[Records drawn from a dataset]

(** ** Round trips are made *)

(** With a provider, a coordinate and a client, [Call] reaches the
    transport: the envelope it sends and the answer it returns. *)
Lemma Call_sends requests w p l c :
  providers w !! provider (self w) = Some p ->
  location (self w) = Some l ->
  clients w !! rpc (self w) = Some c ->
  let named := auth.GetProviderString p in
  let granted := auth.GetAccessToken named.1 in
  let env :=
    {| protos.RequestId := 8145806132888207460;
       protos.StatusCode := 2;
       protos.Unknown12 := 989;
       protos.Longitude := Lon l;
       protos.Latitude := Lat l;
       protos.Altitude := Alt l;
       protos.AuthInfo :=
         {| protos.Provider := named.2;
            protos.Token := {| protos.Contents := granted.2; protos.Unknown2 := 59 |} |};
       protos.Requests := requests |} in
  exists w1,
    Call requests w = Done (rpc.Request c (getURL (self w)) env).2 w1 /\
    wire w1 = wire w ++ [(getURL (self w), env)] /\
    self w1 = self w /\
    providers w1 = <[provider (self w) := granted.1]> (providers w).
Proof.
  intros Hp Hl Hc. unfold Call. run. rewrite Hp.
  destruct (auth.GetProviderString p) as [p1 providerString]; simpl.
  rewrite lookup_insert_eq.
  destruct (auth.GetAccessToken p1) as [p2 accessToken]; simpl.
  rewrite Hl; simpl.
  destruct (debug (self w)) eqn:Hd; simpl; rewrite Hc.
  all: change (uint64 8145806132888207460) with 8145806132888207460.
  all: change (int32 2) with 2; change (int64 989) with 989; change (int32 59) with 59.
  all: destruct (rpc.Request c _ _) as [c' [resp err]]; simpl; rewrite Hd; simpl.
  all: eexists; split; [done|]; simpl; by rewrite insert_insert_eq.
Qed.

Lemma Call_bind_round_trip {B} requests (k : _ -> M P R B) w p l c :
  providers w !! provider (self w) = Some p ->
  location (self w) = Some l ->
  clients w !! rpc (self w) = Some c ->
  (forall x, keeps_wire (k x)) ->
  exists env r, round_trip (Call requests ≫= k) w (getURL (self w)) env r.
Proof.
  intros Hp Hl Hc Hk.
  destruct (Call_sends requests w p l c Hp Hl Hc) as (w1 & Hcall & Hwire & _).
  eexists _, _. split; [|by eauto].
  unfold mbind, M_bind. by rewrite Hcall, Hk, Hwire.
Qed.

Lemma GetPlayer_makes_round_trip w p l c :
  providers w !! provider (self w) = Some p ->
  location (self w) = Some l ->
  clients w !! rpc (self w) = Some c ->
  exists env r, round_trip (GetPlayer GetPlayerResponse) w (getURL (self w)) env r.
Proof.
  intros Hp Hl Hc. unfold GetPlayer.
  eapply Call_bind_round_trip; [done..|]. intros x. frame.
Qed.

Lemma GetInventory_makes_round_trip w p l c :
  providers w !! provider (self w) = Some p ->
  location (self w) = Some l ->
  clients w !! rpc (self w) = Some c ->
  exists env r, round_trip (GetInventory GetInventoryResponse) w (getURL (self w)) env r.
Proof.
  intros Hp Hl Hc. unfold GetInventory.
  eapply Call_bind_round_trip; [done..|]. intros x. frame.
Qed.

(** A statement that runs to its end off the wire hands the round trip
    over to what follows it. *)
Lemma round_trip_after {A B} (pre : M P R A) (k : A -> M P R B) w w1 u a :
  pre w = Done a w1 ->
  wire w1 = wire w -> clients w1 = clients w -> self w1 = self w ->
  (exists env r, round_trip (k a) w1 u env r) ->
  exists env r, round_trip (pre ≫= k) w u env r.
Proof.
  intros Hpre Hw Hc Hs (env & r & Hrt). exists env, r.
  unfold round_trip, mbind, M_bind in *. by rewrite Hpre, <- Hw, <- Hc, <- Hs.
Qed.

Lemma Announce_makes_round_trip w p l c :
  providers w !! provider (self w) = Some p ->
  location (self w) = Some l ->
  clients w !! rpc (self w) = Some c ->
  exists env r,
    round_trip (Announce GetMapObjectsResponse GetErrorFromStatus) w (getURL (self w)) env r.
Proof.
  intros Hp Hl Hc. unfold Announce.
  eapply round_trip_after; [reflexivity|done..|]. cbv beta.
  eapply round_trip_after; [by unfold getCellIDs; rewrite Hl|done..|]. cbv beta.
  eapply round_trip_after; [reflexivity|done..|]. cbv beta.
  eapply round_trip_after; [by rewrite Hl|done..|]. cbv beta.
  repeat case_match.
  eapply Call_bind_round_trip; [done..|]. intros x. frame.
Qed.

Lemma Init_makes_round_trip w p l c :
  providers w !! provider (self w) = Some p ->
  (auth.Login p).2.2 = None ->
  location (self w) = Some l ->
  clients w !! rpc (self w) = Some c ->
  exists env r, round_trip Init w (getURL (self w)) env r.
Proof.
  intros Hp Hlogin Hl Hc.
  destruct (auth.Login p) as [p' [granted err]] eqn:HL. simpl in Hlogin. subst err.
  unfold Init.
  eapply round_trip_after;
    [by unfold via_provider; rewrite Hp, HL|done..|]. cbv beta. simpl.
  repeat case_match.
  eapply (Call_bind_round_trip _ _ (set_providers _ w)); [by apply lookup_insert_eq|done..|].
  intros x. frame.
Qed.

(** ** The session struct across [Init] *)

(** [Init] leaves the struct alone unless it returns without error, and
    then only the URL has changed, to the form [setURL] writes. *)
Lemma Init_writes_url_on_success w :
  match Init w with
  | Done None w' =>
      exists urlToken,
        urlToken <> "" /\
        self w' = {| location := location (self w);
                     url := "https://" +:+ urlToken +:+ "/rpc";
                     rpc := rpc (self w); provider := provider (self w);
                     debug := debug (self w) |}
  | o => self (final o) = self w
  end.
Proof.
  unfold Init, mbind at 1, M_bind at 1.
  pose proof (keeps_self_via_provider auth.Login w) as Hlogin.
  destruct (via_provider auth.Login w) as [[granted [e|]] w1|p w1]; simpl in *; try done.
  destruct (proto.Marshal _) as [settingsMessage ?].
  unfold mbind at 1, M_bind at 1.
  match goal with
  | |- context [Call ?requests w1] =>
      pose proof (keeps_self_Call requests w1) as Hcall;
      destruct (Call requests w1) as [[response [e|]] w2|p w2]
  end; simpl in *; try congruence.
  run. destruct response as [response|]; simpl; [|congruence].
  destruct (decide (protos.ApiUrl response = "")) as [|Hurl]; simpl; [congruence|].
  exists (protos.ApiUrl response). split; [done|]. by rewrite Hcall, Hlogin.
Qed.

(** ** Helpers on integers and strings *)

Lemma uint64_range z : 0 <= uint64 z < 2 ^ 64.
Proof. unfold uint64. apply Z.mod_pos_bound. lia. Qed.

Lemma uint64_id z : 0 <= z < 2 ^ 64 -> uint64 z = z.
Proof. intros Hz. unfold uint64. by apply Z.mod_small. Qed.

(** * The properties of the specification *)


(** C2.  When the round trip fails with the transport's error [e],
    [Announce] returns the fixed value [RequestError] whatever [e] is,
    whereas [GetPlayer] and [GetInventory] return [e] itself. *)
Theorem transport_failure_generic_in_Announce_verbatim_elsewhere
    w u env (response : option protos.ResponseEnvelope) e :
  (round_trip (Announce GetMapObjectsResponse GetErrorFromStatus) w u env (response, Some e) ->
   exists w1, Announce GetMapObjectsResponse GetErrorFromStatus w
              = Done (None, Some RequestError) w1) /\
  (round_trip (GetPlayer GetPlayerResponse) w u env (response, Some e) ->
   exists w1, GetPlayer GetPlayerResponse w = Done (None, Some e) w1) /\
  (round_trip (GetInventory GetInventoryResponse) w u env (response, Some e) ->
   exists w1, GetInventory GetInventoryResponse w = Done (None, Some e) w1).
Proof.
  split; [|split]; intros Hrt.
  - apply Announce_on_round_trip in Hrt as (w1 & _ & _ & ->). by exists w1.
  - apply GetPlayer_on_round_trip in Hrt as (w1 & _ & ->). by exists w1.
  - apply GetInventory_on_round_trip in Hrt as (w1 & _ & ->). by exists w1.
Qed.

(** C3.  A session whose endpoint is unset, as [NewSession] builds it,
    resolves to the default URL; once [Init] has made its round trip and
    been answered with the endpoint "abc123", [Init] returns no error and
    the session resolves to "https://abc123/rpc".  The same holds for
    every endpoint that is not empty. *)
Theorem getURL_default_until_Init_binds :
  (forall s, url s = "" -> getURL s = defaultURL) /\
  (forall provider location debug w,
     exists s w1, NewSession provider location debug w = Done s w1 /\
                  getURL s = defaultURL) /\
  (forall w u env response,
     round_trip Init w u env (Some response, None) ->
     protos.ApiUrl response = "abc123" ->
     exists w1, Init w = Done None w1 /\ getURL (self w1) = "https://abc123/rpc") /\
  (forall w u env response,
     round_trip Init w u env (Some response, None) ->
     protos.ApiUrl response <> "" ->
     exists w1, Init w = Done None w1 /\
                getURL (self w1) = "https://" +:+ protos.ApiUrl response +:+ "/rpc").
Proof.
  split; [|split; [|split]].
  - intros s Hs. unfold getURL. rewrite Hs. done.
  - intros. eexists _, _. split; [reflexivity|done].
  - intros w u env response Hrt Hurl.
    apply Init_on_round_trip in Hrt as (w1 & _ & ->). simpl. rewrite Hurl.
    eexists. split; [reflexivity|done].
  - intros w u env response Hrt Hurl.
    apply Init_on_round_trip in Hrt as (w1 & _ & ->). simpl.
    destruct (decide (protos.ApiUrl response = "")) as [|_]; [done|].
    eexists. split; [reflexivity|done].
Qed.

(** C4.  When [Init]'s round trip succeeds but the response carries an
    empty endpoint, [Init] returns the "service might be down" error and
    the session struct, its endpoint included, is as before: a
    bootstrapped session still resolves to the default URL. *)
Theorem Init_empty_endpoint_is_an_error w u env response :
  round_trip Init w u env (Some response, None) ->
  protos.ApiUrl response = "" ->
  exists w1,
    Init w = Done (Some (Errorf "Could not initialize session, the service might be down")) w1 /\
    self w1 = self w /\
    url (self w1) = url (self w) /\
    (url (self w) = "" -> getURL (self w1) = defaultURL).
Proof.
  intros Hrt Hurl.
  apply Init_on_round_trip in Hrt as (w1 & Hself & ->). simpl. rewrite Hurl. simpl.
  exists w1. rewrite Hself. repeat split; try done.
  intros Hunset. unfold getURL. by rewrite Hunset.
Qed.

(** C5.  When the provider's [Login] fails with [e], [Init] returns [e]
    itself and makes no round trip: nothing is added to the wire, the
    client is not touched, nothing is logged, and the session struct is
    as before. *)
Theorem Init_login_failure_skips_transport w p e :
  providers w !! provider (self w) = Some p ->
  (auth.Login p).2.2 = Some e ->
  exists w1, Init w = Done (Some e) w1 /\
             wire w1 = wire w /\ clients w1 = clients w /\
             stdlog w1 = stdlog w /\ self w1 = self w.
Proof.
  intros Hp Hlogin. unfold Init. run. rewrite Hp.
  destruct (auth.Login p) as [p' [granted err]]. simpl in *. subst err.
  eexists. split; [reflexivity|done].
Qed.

...

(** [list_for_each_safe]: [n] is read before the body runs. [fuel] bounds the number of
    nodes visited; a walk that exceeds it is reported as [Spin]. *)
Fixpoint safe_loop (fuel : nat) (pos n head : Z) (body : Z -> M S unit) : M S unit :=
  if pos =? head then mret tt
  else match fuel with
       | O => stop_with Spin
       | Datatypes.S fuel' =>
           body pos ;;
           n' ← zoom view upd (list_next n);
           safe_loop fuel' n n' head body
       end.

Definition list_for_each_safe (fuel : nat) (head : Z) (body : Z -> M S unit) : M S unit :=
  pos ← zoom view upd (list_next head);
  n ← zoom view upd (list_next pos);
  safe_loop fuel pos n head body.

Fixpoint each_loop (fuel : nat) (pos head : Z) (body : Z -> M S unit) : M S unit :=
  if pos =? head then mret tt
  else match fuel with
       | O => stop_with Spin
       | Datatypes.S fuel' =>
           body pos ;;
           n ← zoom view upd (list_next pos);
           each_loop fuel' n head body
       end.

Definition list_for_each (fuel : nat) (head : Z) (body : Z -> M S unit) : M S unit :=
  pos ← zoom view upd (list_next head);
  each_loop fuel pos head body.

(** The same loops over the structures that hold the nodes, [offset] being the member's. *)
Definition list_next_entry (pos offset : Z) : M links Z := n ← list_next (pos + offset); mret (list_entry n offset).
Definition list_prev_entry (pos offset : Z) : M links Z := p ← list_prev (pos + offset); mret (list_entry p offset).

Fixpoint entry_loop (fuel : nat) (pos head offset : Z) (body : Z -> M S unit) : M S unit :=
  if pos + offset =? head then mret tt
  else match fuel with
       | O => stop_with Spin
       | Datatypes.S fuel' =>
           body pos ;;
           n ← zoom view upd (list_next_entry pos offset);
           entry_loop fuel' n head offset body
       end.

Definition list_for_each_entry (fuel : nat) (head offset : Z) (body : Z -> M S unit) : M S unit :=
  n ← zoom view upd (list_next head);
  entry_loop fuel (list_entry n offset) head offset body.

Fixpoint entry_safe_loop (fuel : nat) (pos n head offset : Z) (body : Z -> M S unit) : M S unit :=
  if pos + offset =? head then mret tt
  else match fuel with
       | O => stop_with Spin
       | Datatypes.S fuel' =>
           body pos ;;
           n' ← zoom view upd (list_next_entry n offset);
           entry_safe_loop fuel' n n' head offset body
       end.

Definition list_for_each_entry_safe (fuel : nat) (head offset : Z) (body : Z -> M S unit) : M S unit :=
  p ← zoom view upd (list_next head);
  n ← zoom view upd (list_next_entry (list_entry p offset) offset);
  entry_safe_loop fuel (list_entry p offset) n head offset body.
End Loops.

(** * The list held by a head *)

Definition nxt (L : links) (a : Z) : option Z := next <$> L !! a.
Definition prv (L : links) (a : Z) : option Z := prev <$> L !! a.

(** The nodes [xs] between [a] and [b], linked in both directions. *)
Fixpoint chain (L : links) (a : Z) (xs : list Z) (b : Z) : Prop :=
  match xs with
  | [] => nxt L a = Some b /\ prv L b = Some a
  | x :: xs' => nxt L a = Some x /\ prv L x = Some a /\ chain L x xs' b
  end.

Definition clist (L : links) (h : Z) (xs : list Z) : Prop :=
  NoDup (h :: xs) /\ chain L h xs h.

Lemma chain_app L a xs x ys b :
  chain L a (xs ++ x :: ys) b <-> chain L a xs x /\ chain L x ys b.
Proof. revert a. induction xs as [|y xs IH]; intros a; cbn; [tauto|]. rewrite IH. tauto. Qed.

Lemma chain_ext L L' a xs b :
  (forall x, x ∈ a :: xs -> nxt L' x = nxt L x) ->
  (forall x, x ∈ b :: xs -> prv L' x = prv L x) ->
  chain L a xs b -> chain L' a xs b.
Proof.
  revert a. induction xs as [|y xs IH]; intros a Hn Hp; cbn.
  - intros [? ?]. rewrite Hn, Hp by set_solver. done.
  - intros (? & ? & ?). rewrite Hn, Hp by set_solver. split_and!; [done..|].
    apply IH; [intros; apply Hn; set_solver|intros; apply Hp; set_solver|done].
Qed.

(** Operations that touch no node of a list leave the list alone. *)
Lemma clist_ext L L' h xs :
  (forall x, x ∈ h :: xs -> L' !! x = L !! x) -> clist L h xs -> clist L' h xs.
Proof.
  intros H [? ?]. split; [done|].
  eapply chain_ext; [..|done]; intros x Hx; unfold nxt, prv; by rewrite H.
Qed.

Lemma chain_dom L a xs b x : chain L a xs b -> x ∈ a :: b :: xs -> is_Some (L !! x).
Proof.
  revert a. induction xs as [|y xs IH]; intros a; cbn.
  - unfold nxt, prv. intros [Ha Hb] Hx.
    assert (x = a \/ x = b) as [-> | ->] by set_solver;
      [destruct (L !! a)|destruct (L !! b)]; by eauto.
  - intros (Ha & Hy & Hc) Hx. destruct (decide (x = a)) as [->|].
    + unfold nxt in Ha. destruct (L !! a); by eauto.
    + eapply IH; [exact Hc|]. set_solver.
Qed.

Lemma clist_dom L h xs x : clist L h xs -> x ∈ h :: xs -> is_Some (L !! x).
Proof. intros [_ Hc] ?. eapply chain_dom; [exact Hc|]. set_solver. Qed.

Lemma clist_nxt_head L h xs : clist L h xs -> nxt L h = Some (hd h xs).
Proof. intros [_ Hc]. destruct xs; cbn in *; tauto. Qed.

* * *

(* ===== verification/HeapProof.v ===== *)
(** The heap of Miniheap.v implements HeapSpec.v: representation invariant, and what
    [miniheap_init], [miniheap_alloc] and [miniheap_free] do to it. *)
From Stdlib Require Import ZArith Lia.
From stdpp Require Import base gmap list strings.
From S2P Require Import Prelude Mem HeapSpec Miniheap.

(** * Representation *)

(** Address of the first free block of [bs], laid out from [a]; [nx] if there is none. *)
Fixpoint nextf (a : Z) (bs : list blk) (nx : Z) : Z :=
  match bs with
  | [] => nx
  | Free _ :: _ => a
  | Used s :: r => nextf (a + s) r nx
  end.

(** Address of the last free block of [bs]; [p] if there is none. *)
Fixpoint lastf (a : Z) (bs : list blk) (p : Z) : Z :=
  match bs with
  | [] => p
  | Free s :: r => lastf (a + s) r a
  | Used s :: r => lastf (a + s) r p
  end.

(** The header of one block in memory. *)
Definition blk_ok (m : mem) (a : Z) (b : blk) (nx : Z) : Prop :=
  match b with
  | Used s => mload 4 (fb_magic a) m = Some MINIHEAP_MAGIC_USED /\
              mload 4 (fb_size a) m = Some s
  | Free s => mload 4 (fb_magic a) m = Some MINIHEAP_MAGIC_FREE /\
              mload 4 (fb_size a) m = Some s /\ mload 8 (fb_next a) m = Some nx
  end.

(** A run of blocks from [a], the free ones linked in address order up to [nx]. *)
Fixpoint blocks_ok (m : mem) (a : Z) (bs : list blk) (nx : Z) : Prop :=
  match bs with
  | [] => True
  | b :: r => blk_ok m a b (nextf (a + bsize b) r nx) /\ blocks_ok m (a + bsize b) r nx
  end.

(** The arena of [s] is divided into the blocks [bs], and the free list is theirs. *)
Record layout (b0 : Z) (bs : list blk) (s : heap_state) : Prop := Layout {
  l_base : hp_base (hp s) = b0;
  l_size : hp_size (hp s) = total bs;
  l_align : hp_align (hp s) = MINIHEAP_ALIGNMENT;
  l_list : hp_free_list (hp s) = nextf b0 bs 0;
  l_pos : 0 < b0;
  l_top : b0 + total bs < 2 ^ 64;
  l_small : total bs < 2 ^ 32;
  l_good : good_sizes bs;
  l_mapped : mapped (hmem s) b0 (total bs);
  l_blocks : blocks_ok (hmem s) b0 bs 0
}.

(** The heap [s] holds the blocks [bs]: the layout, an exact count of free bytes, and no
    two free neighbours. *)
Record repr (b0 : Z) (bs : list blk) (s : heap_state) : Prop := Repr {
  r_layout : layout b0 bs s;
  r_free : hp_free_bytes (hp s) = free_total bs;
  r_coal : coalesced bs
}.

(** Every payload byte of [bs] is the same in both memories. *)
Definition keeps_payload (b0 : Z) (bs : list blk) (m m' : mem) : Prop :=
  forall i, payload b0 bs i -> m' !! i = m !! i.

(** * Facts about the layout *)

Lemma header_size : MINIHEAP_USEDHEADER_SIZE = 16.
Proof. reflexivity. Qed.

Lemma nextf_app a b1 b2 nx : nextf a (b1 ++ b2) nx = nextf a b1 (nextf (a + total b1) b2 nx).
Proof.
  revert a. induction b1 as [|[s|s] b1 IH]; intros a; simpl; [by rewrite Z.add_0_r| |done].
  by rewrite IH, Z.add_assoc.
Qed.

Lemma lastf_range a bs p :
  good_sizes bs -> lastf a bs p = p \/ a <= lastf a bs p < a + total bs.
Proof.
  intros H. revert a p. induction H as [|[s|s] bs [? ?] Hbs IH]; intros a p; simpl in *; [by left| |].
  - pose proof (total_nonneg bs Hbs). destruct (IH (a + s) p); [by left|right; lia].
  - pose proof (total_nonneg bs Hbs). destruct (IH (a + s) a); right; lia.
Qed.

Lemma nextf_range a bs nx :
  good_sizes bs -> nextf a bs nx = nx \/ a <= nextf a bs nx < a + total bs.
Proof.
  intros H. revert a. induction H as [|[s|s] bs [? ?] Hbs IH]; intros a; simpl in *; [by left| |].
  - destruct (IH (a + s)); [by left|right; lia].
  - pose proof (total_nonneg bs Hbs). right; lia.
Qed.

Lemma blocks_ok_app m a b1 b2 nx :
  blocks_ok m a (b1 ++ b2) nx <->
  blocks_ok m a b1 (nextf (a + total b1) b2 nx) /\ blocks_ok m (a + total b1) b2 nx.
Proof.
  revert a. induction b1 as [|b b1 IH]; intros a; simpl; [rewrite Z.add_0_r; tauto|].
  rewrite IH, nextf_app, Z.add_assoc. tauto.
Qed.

=== YOUR INSTRUCTIONS ===
In the entries above, restate word for word the lines between the one holding "Some MINIHEAP_MAGIC_USED /\" and the one holding "p); [by left|right; lia].", inclusive, and nothing besides.

=== FINISHED TASK ===
  | Used s => mload 4 (fb_magic a) m = Some MINIHEAP_MAGIC_USED /\
              mload 4 (fb_size a) m = Some s
  | Free s => mload 4 (fb_magic a) m = Some MINIHEAP_MAGIC_FREE /\
              mload 4 (fb_size a) m = Some s /\ mload 8 (fb_next a) m = Some nx
  end.

(** A run of blocks from [a], the free ones linked in address order up to [nx]. *)
Fixpoint blocks_ok (m : mem) (a : Z) (bs : list blk) (nx : Z) : Prop :=
  match bs with
  | [] => True
  | b :: r => blk_ok m a b (nextf (a + bsize b) r nx) /\ blocks_ok m (a + bsize b) r nx
  end.

(** The arena of [s] is divided into the blocks [bs], and the free list is theirs. *)
Record layout (b0 : Z) (bs : list blk) (s : heap_state) : Prop := Layout {
  l_base : hp_base (hp s) = b0;
  l_size : hp_size (hp s) = total bs;
  l_align : hp_align (hp s) = MINIHEAP_ALIGNMENT;
  l_list : hp_free_list (hp s) = nextf b0 bs 0;
  l_pos : 0 < b0;
  l_top : b0 + total bs < 2 ^ 64;
  l_small : total bs < 2 ^ 32;
  l_good : good_sizes bs;
  l_mapped : mapped (hmem s) b0 (total bs);
  l_blocks : blocks_ok (hmem s) b0 bs 0
}.

(** The heap [s] holds the blocks [bs]: the layout, an exact count of free bytes, and no
    two free neighbours. *)
Record repr (b0 : Z) (bs : list blk) (s : heap_state) : Prop := Repr {
  r_layout : layout b0 bs s;
  r_free : hp_free_bytes (hp s) = free_total bs;
  r_coal : coalesced bs
}.

(** Every payload byte of [bs] is the same in both memories. *)
Definition keeps_payload (b0 : Z) (bs : list blk) (m m' : mem) : Prop :=
  forall i, payload b0 bs i -> m' !! i = m !! i.

(** * Facts about the layout *)

Lemma header_size : MINIHEAP_USEDHEADER_SIZE = 16.
Proof. reflexivity. Qed.

Lemma nextf_app a b1 b2 nx : nextf a (b1 ++ b2) nx = nextf a b1 (nextf (a + total b1) b2 nx).
Proof.
  revert a. induction b1 as [|[s|s] b1 IH]; intros a; simpl; [by rewrite Z.add_0_r| |done].
  by rewrite IH, Z.add_assoc.
Qed.

Lemma lastf_range a bs p :
  good_sizes bs -> lastf a bs p = p \/ a <= lastf a bs p < a + total bs.
Proof.
  intros H. revert a p. induction H as [|[s|s] bs [? ?] Hbs IH]; intros a p; simpl in *; [by left| |].
  - pose proof (total_nonneg bs Hbs). destruct (IH (a + s) p); [by left|right; lia].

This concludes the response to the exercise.